Retraining: a few pages, but well worth looking at. In the 3.5 era the Player's Handbook II introduced the idea of retraining as you leveled up, and swapped out certain features for others in a system that made such actions legal instead of a fudge. Here we have a decent system for the same in Pathfinder, even including training time to change things in-game. Cool stuff, and my players will take right to it. Big thumbs up.
Taxation: a couple pages on some interesting ideas on the subject that GMs can torture players with. Modest thumbs up.
Young Adventurers: two pages on playing kids as characters. The core nugget of an entire specialized campaign rests in these two pages, waiting to be exploited, probably in some future Paizo tome if I'm lucky. Thumbs up but not enough to do much with here beyond provide some rules for that special snowflake in your group who has to play the young princess.
So ends the various little systems. We rest now at page 196, facing the largest system in this tome...
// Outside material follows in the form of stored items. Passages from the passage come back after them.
(** * Dual-variant OCR pipeline ([02/be/ocr.py]): model and properties

    The script prepares two renderings of an image (contrast-enhanced, and
    inverted then contrast-enhanced), runs an OCR engine on both, keeps one
    of the two results and prints it as a JSON array.

    The embedding follows the script function by function:
    [detect_text_color], [preprocess_image], [process_image] and the
    [__main__] block ([main]).  The outside world is a record of the files
    on disk and the two output streams; the Pillow, numpy and PaddleOCR
    calls are the fields of a [Platform] class, each returning either the
    text of the exception it raises or its value.  Python floats are finite
    IEEE-754 doubles, written as the rational they denote, with every
    arithmetic operation rounded to nearest-even on 53 bits.  A path names
    one file (no links), paths are split as [posixpath] splits them, and a
    character of a string is a code point below 256. *)

From stdpp Require Import base gmap strings list pretty.
From Stdlib Require Import ZArith QArith Qround Qabs Qpower Lqa Lia String Ascii.
From Stdlib.Strings Require Import Byte.

(** An exception is kept as the text [str(e)] gives for it: the script
    never looks at anything else ([except Exception as e] everywhere, and
    [except ValueError] around [int] only). *)
Definition Exn := string.
(** C8. In a state whose index addresses an entry other than the first,
    after an undo and the recording of a settings value [X], a redo changes
    nothing and the current settings are [X]. *)
Theorem redo_after_record_is_noop (s : AppState) (r : RecordOp) :
  history_wf s -> 0 < historyIndex s ->
  exists s1 s2,
    appReducer env s UNDO = Some s1
    /\ appReducer env s1 (record_action r) = Some s2
    /\ appReducer env s2 REDO = Some s2
    /\ tools s2 = recorded (tools s1) r.
Proof.
  unfold history_wf. intros Hwf Hpos.
  assert (Hi : historyIndex s - 1 < length (history s)) by lia.
  assert (Hu : exists s1, appReducer env s UNDO = Some s1).
  { cbn [appReducer]. destruct (Nat.ltb_spec 0 (historyIndex s)); [|lia].
    rewrite (nth_error_nth' _ {| tools_of := tools s |} Hi). eexists. reflexivity. }
  destruct Hu as [s1 Hu].
  destruct (record_tip s1 r) as (s2 & Hr & Htip & _ & Ht).
  exists s1, s2. repeat split; try assumption.
  cbn [appReducer].
  destruct (Nat.ltb_spec (historyIndex s2) (length (history s2) - 1)); [lia|reflexivity].
Qed.

End History.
Kingdoms and War. This stuff will look familiar to those who played one of the Adventure Paths (name escapes me). Let me get this out of the way: it's got build points, and alignments for your kingdom and locales, event phases and distinct wargame mechanics. It has it's place in the right campaign with the right batch of players, but that is not my group and I definitely lack the temperament for this sort of structured approach. Kingdoms under the control of my players grow organically, out of the dust of a lengthy history of adventures and tales.
Now, in defense of the kingdoms system I could see it working very well with the right group, probably a smaller group, of players who find the idea of true wargaming blending with role playing to be tantalizing. I think I've had a group in the past that could not only handle this approach, but even relish in it. Alas I am still the wrong GM for this sort of thing, but I suppose I could try it if prompted, and the mechanics do look quite sound. The mass combat looks interesting, and I like the concise stat blocks, including the Tarrasque if you want to field a particularly large miniature on the map.
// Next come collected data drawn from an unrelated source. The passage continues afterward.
Lemma process_in_place_witness :
  ∃ st' tree',
    process 5 (Some 1%positive) 1 3 1 (built "hello") = Ok (Some tree', st')
    ∧ Rope st' tree' (vals (chain "hello")).
Proof.
  apply (process_in_place (built "hello") 1%positive (chain "hello") 1 3 5).
  - wf_compute.
  - lia.
  - unfold chain. simpl. lia.
  - vm_compute. lia.
Defined.

(** X7. [process] with indices in range only rearranges: the resulting
    tree consists of the very nodes of the original one, each with its
    character, in a new order; none is added, lost or used twice, and the
    size is the same. *)
Theorem process_same_nodes st tree t i j k fuel :
  wf st tree t →
  0 ≤ i ≤ j → j < tsize t → 0 ≤ k ≤ tsize t - (j - i + 1) →
  (Z.to_nat (tsize t) ≤ fuel)%nat →
  ∃ st' tree' t',
    process fuel (Some tree) i j k st = Ok (Some tree', st')
    ∧ wf st' tree' t'
    ∧ elems t' ≡ₚ elems t
    ∧ tsize t' = tsize t.
Proof.
  intros Hwf Hij Hj Hk Hfuel. pose proof (tsize_length t) as Hlen.
  destruct (process_spec st tree t i j k fuel Hwf Hij Hj Hk Hfuel)
    as (st' & tree' & t' & Hrun & Hwf' & Hel).
  assert (elems t' ≡ₚ elems t) as Hp by (rewrite Hel; apply cut_paste_perm; lia).
  exists st', tree', t'. split_and!; [done..|].
  rewrite !tsize_length. by rewrite Hp.
Qed.

Lemma process_same_nodes_witness :
  ∃ st' tree' t',
    process 5 (Some 1%positive) 1 2 0 (built "hello") = Ok (Some tree', st')
    ∧ wf st' tree' t'
    ∧ elems t' ≡ₚ elems (chain "hello")
    ∧ tsize t' = tsize (chain "hello").
Proof.
  apply (process_same_nodes (built "hello") 1%positive (chain "hello") 1 2 0 5).
  - wf_compute.
  - lia.
  - unfold chain. simpl. lia.
  - unfold chain. simpl. lia.
  - vm_compute. lia.
Defined.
In the end, I will remain cautiously neutral on this system, with the caveat that it ends on page 250 and takes up 52 pages of the book. Not a deal breaker as I see it, unless more than half of the previously described optional systems also sound bad to you, in which case I suggest passing on Ultimate Campaign and looking elsewhere for inspiration.
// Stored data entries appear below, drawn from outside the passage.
(** * Trace-Creator: a shallow embedding of [trace-creator.py]

    The script configures remote hosts over SSH, starts a [tshark] capture,
    runs a local command, waits, stops the capture and moves the content of
    the capture directory to the output directory.

    What is modelled, and how:
    - Python values carry their types: a [str] is a list of Unicode code
      points, a [bytes] object a list of bytes.  The streams read from a child
      process ([communicate]) or from an SSH channel ([read]) are [bytes];
      the files the script opens with [open('w')] are text streams, whose
      [write] accepts [str] only.
    - [str.lower] and the text encoding are parameters; [re.sub],
      [shlex.split] and [shutil.move] follow the Python library.
    - The script's functions are written in a state and exception monad over
      the content of the output directory, the content of the capture
      directory and the trace of the interactions with the outside (SSH
      sessions, processes, sleeping).  What the outside answers is given by a
      [world].
    - Directories hold files and directories (no links or devices); file and
      host names are single path components; console messages are left
      out. *)

From Stdlib Require Import List NArith ZArith Bool String Ascii Lia.
Import ListNotations.

(** ** Strings and bytes *)

Definition char := N.
Definition pystr := list char.
Definition bytes := list Byte.byte.

(** A literal of the source, as a list of code points. *)
Definition py (s : string) : pystr := map N_of_ascii (list_ascii_of_string s).

Definition dquote : char := 34%N.
Definition squote : char := 39%N.
Definition backslash : char := 92%N.
Definition underscore : char := 95%N.

Fixpoint str_eqb (a b : pystr) : bool :=
  match a, b with
  | [], [] => true
  | x :: a', y :: b' => N.eqb x y && str_eqb a' b'
  | _, _ => false
  end.

Definition mem (c : char) (s : pystr) : bool := existsb (N.eqb c) s.

(** Python's truth value of a [bytes] object: non-empty. *)
Definition truthy (b : bytes) : bool :=
  match b with [] => false | _ :: _ => true end.

(** ASCII lower-casing; [str.lower] agrees with it on ASCII strings. *)
Definition ascii_lower (s : pystr) : pystr :=
  map (fun c => if (65 <=? c)%N && (c <=? 90)%N then (c + 32)%N else c) s.

(** ** Task configuration (one entry of the YAML task list) *)

Record HostConfigEntry := {
  h_ip : pystr;
  h_command : pystr
}.

Record Task := {
  t_name : pystr;
  t_command : pystr;
  t_filter : option pystr;
  t_configuration : option (list HostConfigEntry)
}.

(** ** [get_task_id] *)

(** The character class of the regular expression in [get_task_id]: space,
    [@#$%^&*<>{}:|;], the single quote, the backslash, the double quote and
    the slash. *)
Definition unsafe_chars : pystr :=
  py " @#$%^&*<>{}:|;" ++ [squote; backslash; dquote] ++ py "/".

Definition is_unsafe (c : char) : bool := mem c unsafe_chars.

(** [re.sub(r'[...]', r'_', s)]: every character of the class becomes ['_']. *)
Definition re_sub_unsafe (s : pystr) : pystr :=
  map (fun c => if is_unsafe c then underscore else c) s.

(** The output format of [time.strftime("%Y-%m-%d_%H-%M-%S")]: decimal digits
    separated by ['-'] and ['_']. *)
Definition is_timestamp_char (c : char) : bool :=
  ((48 <=? c)%N && (c <=? 57)%N) || N.eqb c 45 || N.eqb c 95.

Definition is_timestamp (ts : pystr) : bool := forallb is_timestamp_char ts.

Section Namer.

(** [str.lower]: Unicode case mapping, whose tables are not part of the
    program. *)
Variable str_lower : pystr -> pystr.

Definition get_task_id (task : Task) (timestamp : pystr) : pystr :=
  let task_id := timestamp ++ py "-" ++ str_lower (firstn 50 (t_name task)) in
  re_sub_unsafe task_id.

End Namer.

(** ** Exceptions and results *)

Inductive exn :=
| NameError      (* a global name that is not bound *)
| IndexError     (* [subprocess.Popen] of an empty argument list *)
| TypeError      (* [write] of a [bytes] object to a text stream *)
| ValueError     (* [shlex.split] on unbalanced quoting, negative [sleep] *)
| OverflowError  (* [sleep] of a length that does not fit the clock *)
| OSError        (* filesystem and process-launch failures *)
| SSHException   (* connection or authentication failure *)
| ShutilError.   (* [shutil.Error] *)

Inductive result (A : Type) :=
| Ok (a : A)
| Raise (e : exn).
Arguments Ok {A} a.
Arguments Raise {A} e.

(** The argument of a [write] call. *)
Inductive pyval :=
| PyStr (s : pystr)
| PyBytes (b : bytes).

(** ** Directories

    A directory is its listing, in the order the operating system reports it;
    names are path components relative to the directory. *)

#[local] Set Warnings "-register-all".

Inductive node :=
| File (data : bytes)
| Dir (entries : list (pystr * node)).

Definition dir := list (pystr * node).

Fixpoint lookup (n : pystr) (d : dir) : option node :=
  match d with
  | [] => None
  | (k, v) :: d' => if str_eqb k n then Some v else lookup n d'
  end.

(** Create or replace the entry [n]. *)
Fixpoint put (n : pystr) (v : node) (d : dir) : dir :=
  match d with
  | [] => [(n, v)]
  | (k, w) :: d' => if str_eqb k n then (k, v) :: d' else (k, w) :: put n v d'
  end.

Fixpoint remove (n : pystr) (d : dir) : dir :=
  match d with
  | [] => []
  | (k, w) :: d' => if str_eqb k n then remove n d' else (k, w) :: remove n d'
  end.

Definition names (d : dir) : list pystr := map fst d.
So for me I found a variety of small systems plus the Backgrounds to be most tantalizing. The warfare and kingdom mechanics look like something I could find use for with the right group, but that group doesn't exist in my current continuum. The downtime mechanics just make me feel tired and deflated. Everything else is of variable interest but only Retraining, and Exploration were absolutely essential to my core needs as a GM and players, so that means that in this tome roughly 100 pages is content I will definitely use, and the rest is either suspect, anathema, or extremely particular to the right conditionals.
So can I recommend Ultimate Campaign? Sure, if you think that it speaks to you with enough of what is offered to enhance your Pathfinder experience. It is decidedly a Pathfinder tome, and while many of these systems can readily be used with any D20 game or D&D-like, the truth is many of those other games work just fine without these mechanics...and to be honest, so does Pathfinder; so I'd have to say that Ultimate Campaign is probably only worth it for the hardcore and those who see pure gold in the Background, Downtime and Kingdom/Warfare systems, which comprise most of this book. Take note that the PDF is only $10, so at that price you may feel that even if only a few of the optional systems on offer are worth considering at that price point they're worth checking out.
Thanks for the review. I just bought this book and am slowly working my way through it. It's not a quick read and your chapter-by-chapter approach will help me get a handle on it.